Is the audio ok? Does not sound like a question at all.

July 7, 2015

https://www.duolingo.com/profile/sagitta145

Yes, you're right, it sounds like a statement, probably some mistake.

July 7, 2015

https://www.duolingo.com/profile/fish-key

+

November 7, 2018

https://www.duolingo.com/profile/sagitta145

Update: now contributors can record their own audio for wrong or missing audios!! I'll get a better microphone from somewhere and fix it (my current one has really bad quality, I have made some recordings already but they are quite noisy).

January 14, 2019

https://www.duolingo.com/profile/PatrickWalton

These type of questions should allow for "does this sandwich have mayonnaise?"

August 24, 2015

https://www.duolingo.com/profile/LangLover99

It does allow that I just said that and it accepted it

November 27, 2017

https://www.duolingo.com/profile/Zonia435615

Never heard of 'бутерброд' for a 'sandwich'. (Sounds German to me.) We've always used the word 'канапка' for 'sandwich'. Where did the term ' бутерброди originate from?

November 13, 2016

https://www.duolingo.com/profile/ViGor72

Канапка модне слівце:)

ALT

April 18, 2017

https://www.duolingo.com/profile/LDbag

Exactly :) the french word is "canapé", which we still use in these both meanings, although the "диван" meaning is the most common one. Like, someone inviting you to sleep at her/his house would gently precise that you will sleep on the "canapé" if he/she does not have another bed. So, don't expect to find mayonnaise on it, and if you do, no, that is not normal.

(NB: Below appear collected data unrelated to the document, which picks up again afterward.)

(** * The hashed page table of kern/vm/addrspace.c

    A shallow embedding of the address-space layer: the global hashed page
    table [hpt] with its chained buckets, the lookup and insertion routines,
    region definition, duplication, destruction and the load-bit protocol,
    followed by the properties the specification states about them.

    The embedding is sequential: [hpt_lock] and the interrupt level raised
    around the TLB writes do not appear. Every function is a computation in a
    state monad over the kernel state; a loop that the code does not bound
    takes fuel. *)

From Stdlib Require Import ZArith Lia Bool.
From stdpp Require Import base list.

Local Open Scope Z_scope.

(** ** Machine words *)

(** [uint32_t], [vaddr_t], [paddr_t] and [size_t] are 32-bit unsigned on the
    MIPS target: arithmetic on them wraps modulo 2^32. *)
Definition u32 (x : Z) : Z := x mod 2 ^ 32.

(** ** Constants of headers that are not part of the source file *)

(** Modelled from the spec: the page size is 4096 bytes ([PAGE_SIZE] of the
    machine-dependent vm.h, which is not among the sources). *)
Definition PAGE_SIZE : Z := 4096.

(** Modelled from the spec: virtual tags are page-aligned, so the mask
    [PAGE_FRAME] of vm.h keeps the bits above the 4096-byte page offset. *)
Definition PAGE_FRAME : Z := 0xfffff000.

(** Modelled from the spec: the kernel-reserved virtual address boundary
    [MIPS_KSEG0] of vm.h, which is not among the sources; on MIPS the kernel
    segment starts at 2^31. *)
Definition MIPS_KSEG0 : Z := 0x80000000.

(** Modelled from the spec: the fixed top-of-stack virtual address
    [USERSTACK] of vm.h, which is the start of the kernel segment. *)
Definition USERSTACK : Z := MIPS_KSEG0.

(** Modelled from the spec: a flush invalidates every hardware
    translation-cache slot. mips/tlb.h is not among the sources; the number of
    slots [NUM_TLB] and the invalid slot contents are those of the MIPS port
    of OS/161. *)
Definition NUM_TLB : nat := 64.
Definition TLBHI_INVALID (entryno : Z) : Z := u32 (Z.shiftl (0x80000 + entryno) 12).
Definition TLBLO_INVALID : Z := 0.

(** Modelled from the spec: the two error kinds, OutOfMemory ([ENOMEM]) and
    InvalidRange ([EFAULT]). kern/errno.h is not among the sources; the
    values are those of OS/161. *)
Definition ENOMEM : Z := 3.
Definition EFAULT : Z := 6.

(** The constants of addrspace.h, which is not among the sources either, are
    parameters of the development. [HPTABLE_VALID], [HPTABLE_GLOBAL] and
    [HPTABLE_DIRTY] are bit positions (the code shifts 1 by them);
    [HPTABLE_WRITE], [HPTABLE_SWRITE] and [HPTABLE_STATEBITS] are masks. *)
Record layout : Type := Layout {
  PAGE_BITS : Z;
  FLAG_OFFSET : Z;
  HPTABLE_VALID : Z;
  HPTABLE_GLOBAL : Z;
  HPTABLE_DIRTY : Z;
  HPTABLE_WRITE : Z;
  HPTABLE_SWRITE : Z;
  HPTABLE_STATEBITS : Z;
  HPTABLE_STACK_RW : Z;
  STACK_PAGE : Z
}.

(** The external allocators are consumed as capability calls. A run of the
    kernel fixes the sequence of their answers: [kmalloc_ret n] is what the
    [n]-th call of [kmalloc] returns (0 is [NULL]), [alloc_kpages_ret n] what
    the [n]-th call of [alloc_kpages(1)] returns (0 is failure). *)
Record allocators : Type := Allocators {
  kmalloc_ret : nat -> Z;
  alloc_kpages_ret : nat -> Z
}.

(** ** Data model *)

(** [struct hpt_entry] without its [next] link: a chain is the list of its
    entries from the bucket head on. *)
Record hpt_entry : Type := Entry {
  pid : Z;
  entry_hi : Z;
  entry_lo : Z
}.

Abbreviation chain := (list hpt_entry).

(** The kernel state the functions read and write. [hpt] is the bucket array
    (its length is the global [hpt_size]); [ram] is byte-addressed memory;
    [tlb] the translation cache; the two counters index the allocators'
    answers; [freed_pages] and [kfreed] log the arguments of [free_kpages]
    and of [kfree] on address-space handles, oldest first; [curproc_as] is
    what [proc_getas] returns. *)
Record kernel : Type := Kernel {
  hpt : list chain;
  ram : Z -> Z;
  tlb : list (Z * Z);
  kmalloc_calls : nat;
  kpages_calls : nat;
  freed_pages : list Z;
  kfreed : list Z;
  curproc_as : Z
}.

Definition hpt_size (st : kernel) : Z := Z.of_nat (length (hpt st)).

Definition set_hpt (t : list chain) (st : kernel) : kernel :=
  Kernel t (ram st) (tlb st) (kmalloc_calls st) (kpages_calls st)
         (freed_pages st) (kfreed st) (curproc_as st).

Definition set_ram (m : Z -> Z) (st : kernel) : kernel :=
  Kernel (hpt st) m (tlb st) (kmalloc_calls st) (kpages_calls st)
         (freed_pages st) (kfreed st) (curproc_as st).

Definition set_tlb (t : list (Z * Z)) (st : kernel) : kernel :=
  Kernel (hpt st) (ram st) t (kmalloc_calls st) (kpages_calls st)
         (freed_pages st) (kfreed st) (curproc_as st).

(** ** Outcomes and the kernel monad *)

(** A call returns a value and a new state, stores through a [NULL] pointer
    ([Fault]), or is still running when the fuel of a loop is spent. *)
Inductive outcome (A : Type) : Type :=
| Ret (a : A) (st : kernel)
| Fault
| OutOfFuel.

Arguments Ret {A} a st.
Arguments Fault {A}.
Arguments OutOfFuel {A}.

Definition M (A : Type) : Type := kernel -> outcome A.

Definition ret {A} (a : A) : M A := fun st => Ret a st.

Definition bind {A B} (m : M A) (k : A -> M B) : M B :=
  fun st => match m st with
            | Ret a st' => k a st'
            | Fault => Fault
            | OutOfFuel => OutOfFuel
            end.

Definition fault {A} : M A := fun _ => Fault.
Definition get : M kernel := fun st => Ret st st.
Definition modify (f : kernel -> kernel) : M unit := fun st => Ret tt (f st).

Notation "x <- m ;; k" := (bind m (fun x => k))
  (at level 100, m at next level, right associativity).
Notation "m ;;; k" := (bind m (fun _ => k))
  (at level 100, right associativity).

(** ** External collaborators *)

Section Addrspace.

Variable L : layout.
Variable alloc : allocators.

Definition kmalloc : M Z := fun st =>
  Ret (kmalloc_ret alloc (kmalloc_calls st))
      (Kernel (hpt st) (ram st) (tlb st) (S (kmalloc_calls st)) (kpages_calls st)
              (freed_pages st) (kfreed st) (curproc_as st)).

Definition alloc_kpages : M Z := fun st =>
  Ret (u32 (alloc_kpages_ret alloc (kpages_calls st)))
      (Kernel (hpt st) (ram st) (tlb st) (kmalloc_calls st) (S (kpages_calls st))
              (freed_pages st) (kfreed st) (curproc_as st)).

Definition free_kpages (addr : Z) : M unit := fun st =>
  Ret tt (Kernel (hpt st) (ram st) (tlb st) (kmalloc_calls st) (kpages_calls st)
                 (freed_pages st ++ [addr]) (kfreed st) (curproc_as st)).

Definition kfree (ptr : Z) : M unit := fun st =>
  Ret tt (Kernel (hpt st) (ram st) (tlb st) (kmalloc_calls st) (kpages_calls st)
                 (freed_pages st) (kfreed st ++ [ptr]) (curproc_as st)).

(** [memmove(dst, src, len)]: the [len] bytes at [dst] become the bytes that
    were at [src]. *)
Definition memmove (dst src len : Z) : M unit :=
  modify (fun st =>
    set_ram (fun a => if (dst <=? a) && (a <? dst + len)
                      then ram st (src + (a - dst)) else ram st a) st).

Definition proc_getas : M Z := fun st => Ret (curproc_as st) st.

(** ** The hashed page table *)

(** [hpt[index]]: the chain of a bucket; the empty chain is the [NULL] head. *)
Definition bucket (t : list chain) (index : nat) : chain :=
  default [] (t !! index).

Definition hpt_hash (as_ vpn : Z) (st : kernel) : Z :=
  (Z.lxor (u32 as_) (Z.shiftr vpn (PAGE_BITS L))) mod hpt_size st.

(** The walk of [find] along one chain. *)
Fixpoint find_chain (p vpn : Z) (c : chain) : option hpt_entry :=
  match c with
  | [] => None
  | ptr :: next =>
      if (pid ptr =? p) && (vpn =? Z.land (entry_hi ptr) PAGE_FRAME)
      then Some ptr
      else find_chain p vpn next
  end.

Definition find (as_ vpn : Z) (st : kernel) : option hpt_entry :=
  let p := u32 as_ in
  let index := Z.to_nat (hpt_hash as_ vpn st) in
  find_chain p vpn (bucket (hpt st) index).

(** The walk of [insert_page_table_entry] to the last entry of a chain, where
    the new entry is linked; on the empty chain ([hpt[index] == NULL]) the new
    entry becomes the head. *)
Fixpoint link_tail (new : hpt_entry) (c : chain) : chain :=
  match c with
  | [] => [new]
  | ptr :: next => ptr :: link_tail new next
  end.

(** [kmalloc]'s answer is not checked: on [NULL] the first store through
    [new] faults. Otherwise the function returns [true]. *)
Definition insert_page_table_entry (as_ entry_hi_ entry_lo_ : Z) : M bool :=
  let vpn := Z.land entry_hi_ PAGE_FRAME in
  st <- get ;;
  let index := Z.to_nat (hpt_hash as_ vpn st) in
  new <- kmalloc ;;
  if new =? 0 then fault
  else
    modify (fun st => set_hpt (alter (link_tail (Entry (u32 as_) vpn entry_lo_))
                                     index (hpt st)) st) ;;;
    ret true.

(** ** Region definition *)

(** [1 << k] as it enters a 32-bit word, and [x &= ~m] on a 32-bit word. *)
Definition bit (k : Z) : Z := u32 (Z.shiftl 1 k).
Definition clear_bits (x m : Z) : Z := Z.land x (Z.lnot m).

(** [entry_lo] as [define_memory] builds it for every page of a region; the
    frame [paddr] is 0, unassigned. *)
Definition region_entry_lo (permissions : Z) : Z :=
  let paddr := 0 in
  let entry_lo_ := Z.lor (Z.lor (Z.land paddr PAGE_FRAME) (bit (HPTABLE_VALID L)))
                         (bit (HPTABLE_GLOBAL L)) in
  let entry_lo_ := if negb (Z.land permissions (HPTABLE_WRITE L) =? 0)
                   then Z.lor entry_lo_ (bit (HPTABLE_DIRTY L))
                   else clear_bits entry_lo_ (Z.shiftl 1 (HPTABLE_DIRTY L)) in
  let entry_lo_ := Z.lor entry_lo_ (u32 permissions) in
  Z.lor entry_lo_ (u32 (HPTABLE_SWRITE L)).

(** The loop [for (start = base; start < top; start++)] with [n] iterations
    left. *)
Fixpoint define_pages (n : nat) (as_ start permissions : Z) : M Z :=
  match n with
  | O => ret 0
  | S n' =>
      let entry_hi_ := u32 (Z.shiftl start (FLAG_OFFSET L)) in
      ok <- insert_page_table_entry as_ entry_hi_ (region_entry_lo permissions) ;;
      if negb ok then ret ENOMEM
      else define_pages n' as_ (start + 1) permissions
  end.

Definition define_memory (as_ addr memsize permissions : Z) : M Z :=
  if MIPS_KSEG0 <? u32 (addr + memsize) then ret EFAULT
  else
    let top := u32 (u32 (addr + memsize) + PAGE_SIZE - 1) / PAGE_SIZE in
    let base := addr / PAGE_SIZE in
    define_pages (Z.to_nat (top - base)) as_ base permissions.

(** [allocate_memory(ptr)] for the entry [ptr] at position [j] of the chain
    of bucket [i]: the frame is or-ed into [entry_lo] before the test. *)
Definition allocate_memory (i j : nat) : M Z :=
  vaddr <- alloc_kpages ;;
  modify (fun st =>
    set_hpt (alter (alter (fun ptr => Entry (pid ptr) (entry_hi ptr)
                                            (Z.lor (entry_lo ptr) vaddr)) j)
                   i (hpt st)) st) ;;;
  if vaddr =? 0 then ret ENOMEM
  else ret 0.

(** ** The translation cache *)

Definition tlb_write (entryhi entrylo : Z) (index : nat) : M unit :=
  modify (fun st => set_tlb (<[index := (entryhi, entrylo)]> (tlb st)) st).

(** The loop of [tlb_flush] from slot [i] on, with [n] slots left. *)
Fixpoint tlb_flush_from (n i : nat) : M unit :=
  match n with
  | O => ret tt
  | S n' =>
      tlb_write (TLBHI_INVALID (Z.of_nat i)) TLBLO_INVALID i ;;;
      tlb_flush_from n' (S i)
  end.

Definition tlb_flush : M unit := tlb_flush_from NUM_TLB 0.

(** ** Address-space lifecycle *)

Definition as_create : M Z :=
  as_ <- kmalloc ;;
  if as_ =? 0 then ret 0
  else tlb_flush ;;; ret as_.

To finish with this, the word "canapé" on its sandwich meaning, refers to a particular one, close to the "tartine" or "toast": usually a small piece of support (soft bread, feuillettee, cuncumber...) with something slightly expensive on it. I suppose it was popularized through the royal court (with all their taste for special dishes, and, overall, special words). Some recipes that you'll typically find on people magazines ^^ Here is a french canapé: http://www.pretarecevoir.com/boutique/712-1035-large/canapes-tout-saumon.jpg And here is normally a sandwich for a french: http://i0.wp.com/www.marketfood.ma/wp-content/uploads/2015/04/sandwich-jambon-dinde.png?fit=700%2C400

August 9, 2019

https://www.duolingo.com/profile/dorisnot

I'm a native speaker from Lviv and have heard both used

May 16, 2018

https://www.duolingo.com/profile/DerAndereLerner

'Бутерброд' originates in German 'das Butterbrot' (meaning a sandwich).

November 27, 2018

https://www.duolingo.com/profile/GeneM.

Very interesting comments from you on the Ukrainian words that you use. Are you a Ukrainian speaker in Ukraine or somewhere else, like Canada or Brazil?

February 7, 2017

https://www.duolingo.com/profile/MatteoDima19

Is this A sandwich should also be accepted IMO.

November 26, 2015

https://www.duolingo.com/profile/ipdominguez

I think that would be "Це бутерброд з майонезом?", with Це instead of Цей.

November 26, 2015

https://www.duolingo.com/profile/Jamil007

The question is: is THIS SANDWICH...= цей бутерброд...

But if the question was: is this A sandwich... = це бутерброд

May 25, 2016

https://www.duolingo.com/profile/Jamil007

After reading further comments, u are right, it can be "це", but it will have another meaning...not the one they have used.